>>>

(* ===== verification/GnssServe.v ===== *)
(** The engine serves the sessions of GnssTracking.v: as long as LocApi
    succeeds, the interval of the request it ran last, after those that are on
    their way, is at most that of every time based session. *)

From stdpp Require Import list gmap.
From S2P Require Import Prelude Runs DgnssNtrip GnssTracking GnssSessions GnssTrackingProps.

Local Open Scope Z_scope.

(** * The engine *)

(** What the engine runs when LocApi has executed its requests. *)
Definition engine_after (s : state) : option TrackingOptions :=
  foldl (λ e x, accept (fst x) e) (engine (api s)) (requests (api s)).

Lemma engine_after_call r x s : engine_after (call_api r x s) = accept r (engine_after s).
Proof. unfold engine_after. simpl. by rewrite foldl_app. Qed.

Abbreviation at_highest s := (mSPEAlreadyRunningAtHighestInterval (ad s)) (only parsing).

(** What the rate depends on. *)
Definition eview (s : state) := (engine_after s, at_highest s, mNHzNeeded (ad s)).

(** While the flag says that the engine runs at the highest rate, it does. *)
Definition rate_ok (s : state) : Prop :=
  at_highest s = true ->
  mNHzNeeded (ad s) = true ∧ ∃ t, engine_after s = Some t ∧ minInterval t <= MIN_TRACKING_INTERVAL.

(** The engine, and the mode the engine hub was told, are at least as fast as
    an interval of [n]. *)
Definition runs_at (n : Z) (s : state) : Prop :=
  (∃ t, engine_after s = Some t ∧ minInterval t <= n) ∧ min_interval (mLocPositionMode (ad s)) <= n.

(** [n] is at most the interval of the sessions whose keys are in [P]. *)
Definition covers (P : LocationSessionKey -> Prop) (n : Z) (m : TrackingOptionsMap) : Prop :=
  ∀ k (o : TrackingOptions), (k, o) ∈ m -> P k -> n <= minInterval o.

Definition sessions_ok (m : TrackingOptionsMap) : Prop :=
  ordered m ∧ ∀ k (o : TrackingOptions), (k, o) ∈ m -> size o <> 0 ∧ MIN_TRACKING_INTERVAL <= minInterval o.

Definition serves (s : state) : Prop :=
  rate_ok s ∧ sessions_ok (tb s)
  ∧ (tb s <> [] -> ∃ n, runs_at n s ∧ covers (λ _, True) n (tb s)).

<<<

TASK DESCRIPTION | Take the line holding "Definition rate_ok (s" and all lines after it through the end of the data, and set them down exactly.

FINISHED EXERCISE |
Definition rate_ok (s : state) : Prop :=
  at_highest s = true ->
  mNHzNeeded (ad s) = true ∧ ∃ t, engine_after s = Some t ∧ minInterval t <= MIN_TRACKING_INTERVAL.

(** The engine, and the mode the engine hub was told, are at least as fast as
    an interval of [n]. *)
Definition runs_at (n : Z) (s : state) : Prop :=
  (∃ t, engine_after s = Some t ∧ minInterval t <= n) ∧ min_interval (mLocPositionMode (ad s)) <= n.

(** [n] is at most the interval of the sessions whose keys are in [P]. *)
Definition covers (P : LocationSessionKey -> Prop) (n : Z) (m : TrackingOptionsMap) : Prop :=
  ∀ k (o : TrackingOptions), (k, o) ∈ m -> P k -> n <= minInterval o.

Definition sessions_ok (m : TrackingOptionsMap) : Prop :=
  ordered m ∧ ∀ k (o : TrackingOptions), (k, o) ∈ m -> size o <> 0 ∧ MIN_TRACKING_INTERVAL <= minInterval o.

Definition serves (s : state) : Prop :=
  rate_ok s ∧ sessions_ok (tb s)
  ∧ (tb s <> [] -> ∃ n, runs_at n s ∧ covers (λ _, True) n (tb s)).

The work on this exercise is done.